Nicht ohne eine gewisse Schadenfreude kommentierte Ex-Premier Borissow die vertrackte politische Situation vergangene Woche mit den Worten: "Wenn ihr es nicht könnt, holt mich, ich werde euch den Job wieder erledigen." Unterdessen spekuliert das politische Sofia seit Wochen laut über eine mögliche Parteigründung zweier Minister der Übergangsregierung, Kiril Petkow (Wirtschaft) und Asen Wasilew (Finanzen). Der Interims-Premier Stefan Janew erklärte jüngst öffentlich, dass er für ein solches Projekt stimmen würde. Doch die beiden Shootingstars halten sich bedeckt, wohl auch, weil die Zeit bis zur nächsten Parlamentswahl zu knapp sein dürfte, um eine neue politische Struktur zu schaffen.

Parteienkrise und Isolation

Unzweifelhaft befindet sich Bulgarien in einer Krise.
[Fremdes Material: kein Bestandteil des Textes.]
Lemma apex_denied_while_served_witness : exists m,
  (handleQuery None [] [("Example.com.", TypeA)] ex_server).1 = RMsg m /\ m_Rcode m = RcodeNameError.
Proof.
  apply (apex_denied_while_served ex_Fqdn ex_config ex_server0 tt ex_server None [] [] ex_zwr).
  - by vm_compute.
  - apply ex_most_specific. by vm_compute.
  - assert (He : zone_rrs ex_Fqdn ex_zwr = [ex_rr]) by (by vm_compute).
    rewrite He. apply Forall_singleton. intros Hk. vm_compute in Hk. discriminate Hk.
Defined.

(** Record names are compared byte for byte when a record is stored but
    case-insensitively when served, so a CNAME and an address can be stored
    that share one name on the wire. *)
Theorem cname_exclusivity_is_case_sensitive :
  let create id name typ value :=
    run_op (OpCreateRecord id 101 102 (ex_rec_req name typ value)) in
  let s1 := create 8%N "WWW" "CNAME" "other.example.com." ex_s1 in
  let s2 := create 9%N "www" "A" "192.0.2.10" s1.2 in
  s1.1 = Ok tt /\ s2.1 = Ok tt /\
  match (GetNodeDNSConfig 5%N s2.2).1 with
  | Ok cfg => (fun zwr => (rrs_at (buildZoneData ex_Fqdn zwr) "www.example.com." TypeCNAME,
                           rrs_at (buildZoneData ex_Fqdn zwr) "www.example.com." TypeA))
              <$> ndc_Zones cfg =
      [([RR_CNAME (mkHdr "WWW.Example.com." TypeCNAME ClassINET 3600) "other.example.com."],
        [RR_A (mkHdr "www.Example.com." TypeA ClassINET 3600) (Some [192; 0; 2; 10])])]
  | Err _ => False
  end.
Proof. intros create s1 s2. split; [by vm_compute|]. split; [by vm_compute|]. by vm_compute. Qed.
(* ===== verification/StoreCdn.v ===== *)
(** * CDN tables (internal/storage/sqlite/cdn_site.go, cdn_origin.go)

    The rows of cdn_site_domains are kept in the [site_Domains] of their site,
    in the order of insertion; a read returns them sorted, as its ORDER BY asks.
    A site is written in one transaction, so that a failing statement leaves both
    tables as they were. *)

From Stdlib Require Import ZArith Lia String.
From S2P Require Import Prelude GoStrings Domain Storage StoreDns.

Open Scope Z_scope.

(** ** Sites *)

Definition new_site (now : Time) (s : CDNSite) : CDNSite :=
  mkCDNSite (site_ID s) (site_TenantID s) (site_Name s) (site_Domains s) (site_TLSMode s) (site_TLSCertID s)
    (site_CacheEnabled s) (if site_CacheTTL s =? 0 then 3600 else site_CacheTTL s) (site_CompressionEnabled s)
    (site_RateLimitRPS s) (site_NodeGroupID s) (site_HeaderRules s) (site_WAFEnabled s) (site_WAFMode s)
    (if bool_decide (site_Status s = "") then CDNSiteActive else site_Status s) now now.

Definition set_domains (ds : list string) (s : CDNSite) : CDNSite :=
  mkCDNSite (site_ID s) (site_TenantID s) (site_Name s) ds (site_TLSMode s) (site_TLSCertID s)
    (site_CacheEnabled s) (site_CacheTTL s) (site_CompressionEnabled s)
    (site_RateLimitRPS s) (site_NodeGroupID s) (site_HeaderRules s) (site_WAFEnabled s) (site_WAFMode s)
    (site_Status s) (site_CreatedAt s) (site_UpdatedAt s).

Definition set_site_UpdatedAt (now : Time) (s : CDNSite) : CDNSite :=
  mkCDNSite (site_ID s) (site_TenantID s) (site_Name s) (site_Domains s) (site_TLSMode s) (site_TLSCertID s)
    (site_CacheEnabled s) (site_CacheTTL s) (site_CompressionEnabled s)
    (site_RateLimitRPS s) (site_NodeGroupID s) (site_HeaderRules s) (site_WAFEnabled s) (site_WAFMode s)
    (site_Status s) (site_CreatedAt s) now.

(** The columns [UpdateCDNSite] writes. *)
Definition merge_site (s old : CDNSite) : CDNSite :=
  mkCDNSite (site_ID old) (site_TenantID old) (site_Name s) (site_Domains s) (site_TLSMode s) (site_TLSCertID s)
    (site_CacheEnabled s) (site_CacheTTL s) (site_CompressionEnabled s)
    (site_RateLimitRPS s) (site_NodeGroupID s) (site_HeaderRules s) (site_WAFEnabled s) (site_WAFMode s)
    (site_Status s) (site_CreatedAt old) (site_UpdatedAt s).

Definition loadCDNSiteDomains (s : CDNSite) : CDNSite :=
  set_domains (merge_sort (by_name (fun d => d)) (site_Domains s)) s.

(** The primary key of cdn_site_domains is (site_id, domain). *)
Definition domain_rows_ok (s : CDNSite) : bool := bool_decide (NoDup (site_Domains s)).

Definition sqlite_CreateCDNSite (now : Time) (site : CDNSite) : stM SqlState CDNSite := fun s =>
  let site := new_site now site in
  sql_exec "insert cdn site" (fun d =>
    if has_key (cdn_sites d) (site_ID site) then (Err (Wrapf "cdn site already exists" ErrAlreadyExists), d)
    else if sq_fk s && negb (has_key (tenants d) (site_TenantID site) &&
                             fk_opt (node_groups d) (site_NodeGroupID site)) then
      (Err (Wrapf "insert cdn site" (Errorf "FOREIGN KEY constraint failed")), d)
    else if negb (domain_rows_ok site) then
      (Err (Wrapf "insert cdn site domain" (Errorf "UNIQUE constraint failed")), d)
    else (Ok site, upd_cdn_sites (fun m => <[site_ID site := site]> m) d)) s.

Definition sqlite_GetCDNSite (id : ID) : stM SqlState CDNSite :=
  sql_query "get cdn site" (fun d =>
    match cdn_sites d !! id with None => Err ErrNotFound | Some s => Ok (loadCDNSiteDomains s) end).

Definition site_rows (d : DB) (tid : ID) : list CDNSite :=
  filter (fun s => site_TenantID s = tid) (rows_of (cdn_sites d)).

Definition sqlite_ListCDNSites (tid : ID) (p : ListParams) : stM SqlState (list CDNSite * Z) :=
  sql_query "list cdn sites" (fun d =>
    Ok (loadCDNSiteDomains <$> page p (merge_sort (by_name site_Name) (site_rows d tid)),
        Z.of_nat (length (site_rows d tid)))).

Definition sqlite_UpdateCDNSite (now : Time) (site : CDNSite) : stM SqlState CDNSite := fun s =>
  let site := set_site_UpdatedAt now site in
  sql_exec "update cdn site" (fun d =>
    if negb (has_key (cdn_sites d) (site_ID site)) then (Err ErrNotFound, d)
    else if sq_fk s && negb (fk_opt (node_groups d) (site_NodeGroupID site)) then
      (Err (Wrapf "update cdn site" (Errorf "FOREIGN KEY constraint failed")), d)
    else if negb (domain_rows_ok site) then
      (Err (Wrapf "insert cdn site domain" (Errorf "UNIQUE constraint failed")), d)
    else (Ok site, upd_cdn_sites (alter (merge_site site) (site_ID site)) d)) s.

(** The foreign keys of the domains and of the origins are ON DELETE CASCADE. *)
Definition sqlite_DeleteCDNSite (id : ID) : stM SqlState unit := fun s =>
  sql_update "delete cdn site" (fun d => has_key (cdn_sites d) id) (fun _ => true)
    (fun d => upd_cdn_sites (delete id)
       (if sq_fk s then upd_cdn_origins (filter (fun ko => origin_SiteID ko.2 <> id)) d else d))
    tt s.

(** ** Origins *)

Definition new_origin (now : Time) (o : CDNOrigin) : CDNOrigin :=
  mkCDNOrigin (origin_ID o) (origin_SiteID o) (origin_Address o)
    (if bool_decide (origin_Scheme o = "") then CDNOriginHTTPS else origin_Scheme o)
    (if origin_Weight o =? 0 then 1 else origin_Weight o)
    (origin_HealthCheckPath o) (origin_HealthCheckInterval o)
    (if bool_decide (origin_Status o = "") then CDNOriginUnknown else origin_Status o) now now.

Definition set_origin_UpdatedAt (now : Time) (o : CDNOrigin) : CDNOrigin :=
  mkCDNOrigin (origin_ID o) (origin_SiteID o) (origin_Address o) (origin_Scheme o) (origin_Weight o)
    (origin_HealthCheckPath o) (origin_HealthCheckInterval o) (origin_Status o) (origin_CreatedAt o) now.

(** The columns [UpdateCDNOrigin] writes. *)
Definition merge_origin (o old : CDNOrigin) : CDNOrigin :=
  mkCDNOrigin (origin_ID old) (origin_SiteID old) (origin_Address o) (origin_Scheme o) (origin_Weight o)
    (origin_HealthCheckPath o) (origin_HealthCheckInterval o) (origin_Status o) (origin_CreatedAt old)
    (origin_UpdatedAt o).

Definition sqlite_CreateCDNOrigin (now : Time) (o : CDNOrigin) : stM SqlState CDNOrigin :=
  let o := new_origin now o in
  sql_insert "insert cdn origin" "cdn origin already exists"
    (fun d => has_key (cdn_origins d) (origin_ID o))
    (fun d => has_key (cdn_sites d) (origin_SiteID o))
    (upd_cdn_origins (fun m => <[origin_ID o := o]> m)) o.

Definition sqlite_GetCDNOrigin (id : ID) : stM SqlState CDNOrigin :=
  sql_query "get cdn origin" (fun d =>
    match cdn_origins d !! id with None => Err ErrNotFound | Some o => Ok o end).

Definition origin_rows (d : DB) (sid : ID) : list CDNOrigin :=
  filter (fun o => origin_SiteID o = sid) (rows_of (cdn_origins d)).

Definition sqlite_ListCDNOrigins (sid : ID) (p : ListParams) : stM SqlState (list CDNOrigin * Z) :=
  sql_query "list cdn origins" (fun d =>
    Ok (page p (merge_sort (by_name origin_Address) (origin_rows d sid)),
        Z.of_nat (length (origin_rows d sid)))).

Definition sqlite_UpdateCDNOrigin (now : Time) (o : CDNOrigin) : stM SqlState CDNOrigin :=
  let o := set_origin_UpdatedAt now o in
  sql_update "update cdn origin" (fun d => has_key (cdn_origins d) (origin_ID o)) (fun _ => true)
    (upd_cdn_origins (alter (merge_origin o) (origin_ID o))) o.

Definition sqlite_DeleteCDNOrigin (id : ID) : stM SqlState unit :=
  sql_update "delete cdn origin" (fun d => has_key (cdn_origins d) id) (fun _ => true)
    (upd_cdn_origins (delete id)) tt.

(** ** Runs *)

Lemma CreateCDNSite_run now site s r s' :
  sqlite_CreateCDNSite now site s = (r, s') ->
  match r with
  | Ok site' => site' = new_site now site /\ cdn_sites (sq_db s) !! site_ID site = None /\
      NoDup (site_Domains site) /\
      sq_db s' = upd_cdn_sites (fun m => <[site_ID site := site']> m) (sq_db s)
  | Err _ => sq_db s' = sq_db s
  end.
Proof.
  unfold sqlite_CreateCDNSite, sql_exec, domain_rows_ok. cbv zeta. intros H. destruct (sq_fault s); [by simplify_eq|].
  destruct (has_key _ _) eqn:Hk; [by simplify_eq|]. destruct (sq_fk s && _); [by simplify_eq|].
  case_bool_decide as Hnd; cbn [negb] in H; simplify_eq; [|done]. by apply has_key_false in Hk.
Qed.

Lemma UpdateCDNSite_run now site s r s' :
  sqlite_UpdateCDNSite now site s = (r, s') ->
  match r with
  | Ok site' => site' = set_site_UpdatedAt now site /\ NoDup (site_Domains site) /\
      exists old, cdn_sites (sq_db s) !! site_ID site = Some old /\
        sq_db s' = upd_cdn_sites (fun m => <[site_ID site := merge_site site' old]> m) (sq_db s)
  | Err _ => sq_db s' = sq_db s
  end.
Proof.
  unfold sqlite_UpdateCDNSite, sql_exec, domain_rows_ok. cbv zeta. intros H. destruct (sq_fault s); [by simplify_eq|].
  destruct (has_key _ _) eqn:Hk; cbn [negb] in H; [|by simplify_eq]. destruct (sq_fk s && _); [by simplify_eq|].
  case_bool_decide as Hnd; cbn [negb] in H; simplify_eq; [|done].
  apply has_key_true in Hk as [old Ho]. split_and!; [done..|]. exists old. split; [done|]. cbn.
  unfold upd_cdn_sites. by rewrite (alter_insert_eq _ _ _ old).
Qed.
Der Politologe Daniel Smilow sagt der DW, dass es sich dabei vor allem um eine Parteienkrise handele. Das bulgarische Parteiensystem sei seit den Massenprotesten des Sommers 2020 kräftig durcheinandergewirbelt worden: "Gleich drei neue Protestparteien sind ins Parlament eingezogen", so Smilow. "Doch bereits nach der April-Wahl isolierten sich nahezu alle Parteien entweder selbst oder gegenseitig."

Slawi Trifonow, Vorsitzender der Partei "Es gibt so ein Volk"Bild: TV/Handout/REUTERS

Bestes Beispiel dafür war der erfolglose Regierungsbildungsversuch der Populisten von "Es gibt so ein Volk" unter Führung des Showmasters Slawi Trifonow, die stur jede Koalitionsbildung ablehnten. "Nach der Juli-Wahl wurde erwartet, dass zumindest die Protestparteien diese Isolation aufgeben, doch es passierte das Gegenteil", sagt Parwan Simeonow. "Bei der dritten Wahl wird es zu Koalitionen und Kompromissen keine Alternative geben."

Paradoxerweise scheint die politische Dauerkrise in der bulgarischen Gesellschaft ein Umdenken bewirkt zu haben. Professor Georgi Lozanow, Medienexperte der Sofioter Universität, spricht gar von einer Aufbruchstimmung der Eliten: "Bulgarien hat einen Umkehrpunkt erreicht, still und heimlich macht sich ein Wandel bemerkbar - die Abkehr vom Prinzip der Ein-Mann-Parteien." Lozanow diagnostiziert Ermüdungserscheinungen der Bevölkerung gegenüber politischen Heilsbringern. Stattdessen steige der Wunsch nach Sachpolitik.